Stored items from a collection:
★ ★ ★ ★
(* ===== verification/PendingLaws.v ===== *)
(** * What pending mutations cannot do

    Theorems about persistPendingMutation of DetailCommit.v: rows of turns belong
    to the server, and a confirmed prompt stays until its message is shown. *)
From S2P Require Import Prelude JsMap Json ThreadItems ThreadEvents RenderWindow Delivery ThreadHead ThreadRows.
From S2P Require Import DetailSource DetailCommit CommitLaws.
Import Source.

Section pending.
Variables (sameObject : json -> json -> bool) (sameItems : list json -> list json -> bool).
Abbreviation writeOwnedRow := (DetailCommit.writeOwnedRow sameObject sameItems).

(** Rows under the keys of their kinds, and turns found at turn rows. *)
Record inOrder (s : ThreadDetailSource) : Prop :=
  { io_keyed : forall key row, get key s = Some row -> key = r_id row /\ wellKeyed row;
    io_found : forall c t T key, turnRowKey c t T s = Some key ->
      exists row, get key s = Some row /\ isKindRow TurnRow row = true }.

(** A confirmed prompt whose message no turn shows. *)
Definition unshown (key : jstr) (entry : PendingTimelineEntry) (s : ThreadDetailSource) : Prop :=
  exists row, get key s = Some row /\ pendingEntry row = Some entry /\ is_Some (confirmation entry)
              /\ stillUnshown row s = true.

Record untouched (a b : ThreadDetailSource) : Prop :=
  { un_order : inOrder b;
    un_turns : forall key row, isKindRow TurnRow row = true -> get key a = Some row <-> get key b = Some row;
    un_keys : turnRowKeysByRemoteId b = turnRowKeysByRemoteId a;
    un_confirmed : forall key entry, unshown key entry a -> unshown key entry b }.

Definition spares (n : nat) (a b : Tx) : Prop :=
  inOrder (tx_source a) -> untouched (tx_source a) (tx_source b).

Lemma untouched_refl s : inOrder s -> untouched s s.
Proof. by split. Qed.

Lemma untouched_trans a b c : untouched a b -> untouched b c -> untouched a c.
Proof.
  intros [O1 T1 K1 C1] [O2 T2 K2 C2]. split; [done| |congruence|auto].
  intros key row Hr. rewrite T1 by done. by apply T2.
Qed.

Lemma spares_refl tx : spares 0 tx tx.
Proof. intros H. by apply untouched_refl. Qed.

Lemma spares_trans n k a b c : spares n a b -> spares k b c -> spares (n + k) a c.
Proof.
  intros H1 H2 H. specialize (H1 H). eapply untouched_trans; [exact H1|]. apply H2, (un_order _ _ H1).
Qed.

Lemma canonical_same a b c t T :
  inOrder a -> (forall key row, isKindRow TurnRow row = true -> get key a = Some row <-> get key b = Some row) ->
  turnRowKeysByRemoteId b = turnRowKeysByRemoteId a ->
  (key ← turnRowKey c t T b; row ← get key b; r_turn row) = (key ← turnRowKey c t T a; row ← get key a; r_turn row).
Proof.
  intros Ha HT HK. unfold turnRowKey. rewrite HK. fold (turnRowKey c t T a).
  destruct (turnRowKey c t T a) as [key|] eqn:E; simpl; [|done].
  destruct (io_found a Ha c t T key E) as (row & Hg & Hk). rewrite Hg. by rewrite (proj1 (HT key row Hk) Hg).
Qed.

Lemma stillUnshown_same a b row row' :
  inOrder a -> (forall key row, isKindRow TurnRow row = true -> get key a = Some row <-> get key b = Some row) ->
  turnRowKeysByRemoteId b = turnRowKeysByRemoteId a ->
  sameThread row row' -> r_pending row = r_pending row' -> stillUnshown row' b = stillUnshown row a.
Proof.
  intros Ha HT HK [Ec Et] Ep. unfold stillUnshown. rewrite <- Ep.
  destruct (r_pending row ≫= confirmation) as [receipt|]; [|done]. rewrite <- Ec, <- Et.
  pose proof (canonical_same a b (r_connectionId row) (r_remoteThreadId row) (rc_turnId receipt) Ha HT HK) as E.
  by rewrite E.
Qed.

(** The rows at all keys but one of no turn are as before, and the turn index too. *)
Lemma untouched_at a b key :
  inOrder a -> inOrder b ->
  (forall k, k <> key -> get k b = get k a) ->
  (forall row, get key a = Some row -> isKindRow TurnRow row = false) ->
  (forall row, get key b = Some row -> isKindRow TurnRow row = false) ->
  turnRowKeysByRemoteId b = turnRowKeysByRemoteId a ->
  (forall row entry, get key a = Some row -> pendingEntry row = Some entry -> stillUnshown row a = true ->
     is_Some (confirmation entry) ->
     exists row', get key b = Some row' /\ pendingEntry row' = Some entry /\ sameThread row row') ->
  untouched a b.
Proof.
  intros Ha Hb Hother Hka Hkb HK Hpend.
  assert (HT : forall k row, isKindRow TurnRow row = true -> get k a = Some row <-> get k b = Some row).
  { intros k row Hr. destruct (decide (k = key)) as [->|Hne]; [|by rewrite Hother].
    split; intros Hg; [rewrite (Hka row Hg) in Hr|rewrite (Hkb row Hg) in Hr]; done. }
  split; [done|done|done|].
  intros k entry (row & Hg & He & Hconf & Hun).
  assert (Hp : forall r, pendingEntry r = Some entry -> r_pending r = Some entry).
  { intros r. unfold pendingEntry. by destruct (isKindRow PendingKind r). }
  destruct (decide (k = key)) as [->|Hne].
  - destruct (Hpend row entry Hg He Hun Hconf) as (row' & Hg' & He' & Hsame). exists row'. split_and!; [done..|].
    rewrite <- Hun. apply stillUnshown_same; [done..|]. by rewrite (Hp row), (Hp row').
  - exists row. rewrite Hother by done. split_and!; [done..|]. rewrite <- Hun. by apply stillUnshown_same.
Qed.

Lemma pending_not_turn row : isKindRow PendingKind row = true -> isKindRow TurnRow row = false.
Proof. unfold isKindRow. intros H%bool_decide_eq_true. apply bool_decide_eq_false. by rewrite H. Qed.

Lemma turnOf_none row : isKindRow TurnRow row = false -> turnOf row = None.
Proof. unfold turnOf. by intros ->. Qed.

Lemma inOrder_set key row s :
  inOrder s -> r_id row = key -> wellKeyed row -> isKindRow TurnRow row = false ->
  (forall previous, get key s = Some previous -> isKindRow TurnRow previous = false) ->
  turnRowKeysByRemoteId (set key row s) = turnRowKeysByRemoteId s /\ inOrder (set key row s).
Proof.
  intros Hs <- Hw Hrow Hprev.
  assert (HK : turnRowKeysByRemoteId (set (r_id row) row s) = turnRowKeysByRemoteId s).
  { unfold set, detachPrevious. simpl. rewrite (turnOf_none row Hrow).
    destruct (get (r_id row) s) as [p|] eqn:E; [|done]. simpl. by rewrite (turnOf_none p (Hprev p eq_refl)). }
  split; [done|]. unfold get. split.
  - intros k r. unfold get. rewrite rows_set, mget_mset. case_bool_decide; [intros [= <-]; by subst|apply Hs].
  - intros c t T k Hk. unfold turnRowKey in Hk. rewrite HK in Hk.
    destruct (io_found s Hs c t T k Hk) as (r & Hg & Hr). exists r. split; [|done].
    unfold get. rewrite rows_set, mget_mset. case_bool_decide; [|done]. subst k. by rewrite (Hprev r Hg) in Hr.
Qed.

Lemma inOrder_delete key s :
  inOrder s -> (forall previous, get key s = Some previous -> isKindRow TurnRow previous = false) ->
  turnRowKeysByRemoteId (delete key s) = turnRowKeysByRemoteId s /\ inOrder (delete key s).
Proof.
  intros Hs Hprev.
  assert (HK : turnRowKeysByRemoteId (delete key s) = turnRowKeysByRemoteId s).
  { unfold delete. destruct (get key s) as [p|] eqn:E; [|done]. simpl. by rewrite (turnOf_none p (Hprev p eq_refl)). }
  split; [done|]. split.
  - intros k r. unfold get. rewrite rows_delete, mget_mdel. case_bool_decide; [done|apply Hs].
  - intros c t T k Hk. unfold turnRowKey in Hk. rewrite HK in Hk.
    destruct (io_found s Hs c t T k Hk) as (r & Hg & Hr). exists r. split; [|done].
    unfold get. rewrite rows_delete, mget_mdel. case_bool_decide; [|done]. subst k. by rewrite (Hprev r Hg) in Hr.
Qed.

Lemma spares_source n a b : tx_source b = tx_source a -> spares n a b.
Proof. intros E H. rewrite E. by apply untouched_refl. Qed.

Lemma spares_delete key : within spares (deletePending key).
Proof.
  intros tx. unfold deletePending. destruct (get key (tx_source tx)) as [previous|] eqn:E.
  - destruct (isKindRow TurnRow previous) eqn:K1; [by apply spares_source|].
    destruct (isKindRow PendingKind previous) eqn:K2; [|by destruct (mhas key _); apply spares_source].
    destruct (stillUnshown previous (tx_source tx)) eqn:U; [by apply spares_source|].
    unfold counted, deleteRow. rewrite E. cbn [fst snd]. intros Hs. cbn [tx_source dropOverlay onSource controlsWrite].
    destruct (inOrder_delete key (tx_source tx) Hs) as [HK Ho]; [intros p Hp; congruence|].
    assert (Hgone : get key (delete key (tx_source tx)) = None) by (unfold get; rewrite rows_delete; apply mget_mdel_eq).
    apply (untouched_at _ _ key); [done|done| | | |done|].
    + intros k Hk. unfold get. rewrite rows_delete. by apply mget_mdel_ne.
    + intros r Hr. congruence.
    + intros r Hr. congruence.
    + intros r e Hr He Hu _. congruence.
  - destruct (mhas key _); by apply spares_source.
Qed.

Lemma pendingEntry_with e row : isKindRow PendingKind row = true -> pendingEntry (withPendingEntry e row) = Some e.
Proof. unfold pendingEntry, isKindRow. intros H. simpl. by rewrite H. Qed.

Lemma mergedPending_spec row entry previous :
  isKindRow PendingKind row = true -> pendingEntry row = Some entry ->
  let next := mergedPending row entry previous in
  r_id next = r_id row /\ isKindRow PendingKind next = true /\ (wellKeyed row -> wellKeyed next) /\ sameThread row next
  /\ forall p e, previous = Some p -> pendingEntry p = Some e -> is_Some (confirmation e) -> pendingEntry next = Some e.
Proof.
  intros Hk He next. subst next. unfold mergedPending. destruct previous as [p|]; [|by split_and!].
  destruct (pendingEntry p) as [e|] eqn:E.
  - split_and!; [done..|]. intros p' e' [= <-] E' Hc. rewrite E in E'. injection E' as ->.
    rewrite pendingEntry_with by done. unfold mergePendingTimelineEntry. by destruct (confirmation e') eqn:C; [|destruct Hc].
  - split_and!; [done..|]. intros p' e' [= <-]. congruence.
Qed.

Lemma spares_write next key tx :
  r_id next = key -> wellKeyed next -> isKindRow PendingKind next = true ->
  (forall p, get key (tx_source tx) = Some p -> isKindRow TurnRow p = false /\ sameThread p next) ->
  (forall p e, get key (tx_source tx) = Some p -> pendingEntry p = Some e -> is_Some (confirmation e) ->
     pendingEntry next = Some e) ->
  spares 0 tx (writeOwnedRow key next tx).2.
Proof.
  intros Hid Hw Hk Hprev Hconf Hs. unfold DetailCommit.writeOwnedRow, DetailCommit.writeRow.
  pose proof (pending_not_turn next Hk) as Hnt. rewrite Hnt.
  assert (Hset : untouched (tx_source tx) (set key next (tx_source tx))).
  { destruct (inOrder_set key next (tx_source tx) Hs Hid Hw Hnt) as [HK Ho]; [intros p Hp; by apply Hprev|].
    assert (Hnow : get key (set key next (tx_source tx)) = Some next) by (unfold get; rewrite rows_set; apply mget_mset_eq).
    apply (untouched_at _ _ key); [done|done| | | |done|].
    - intros k Hne. unfold get. rewrite rows_set. by apply mget_mset_ne.
    - intros r Hr. by apply Hprev.
    - intros r Hr. congruence.
    - intros r e Hr He _ Hc. exists next. split_and!; [done|by eapply Hconf|by apply Hprev]. }
  destruct (get key (tx_source tx)) as [p|]; [destruct (sameThreadDetailRow _ _ p next)|]; simpl;
    [by apply untouched_refl|done..].
Qed.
★ ★ ★ ★
> _ASSIGNMENT_
Only the lines from the start of the data to the line holding "Variables (sameObject : json" are wanted; return them exactly, both ends included.

> _EXERCISE RESULT_
(* ===== verification/PendingLaws.v ===== *)
(** * What pending mutations cannot do

    Theorems about persistPendingMutation of DetailCommit.v: rows of turns belong
    to the server, and a confirmed prompt stays until its message is shown. *)
From S2P Require Import Prelude JsMap Json ThreadItems ThreadEvents RenderWindow Delivery ThreadHead ThreadRows.
From S2P Require Import DetailSource DetailCommit CommitLaws.
Import Source.

Section pending.
Variables (sameObject : json -> json -> bool) (sameItems : list json -> list json -> bool).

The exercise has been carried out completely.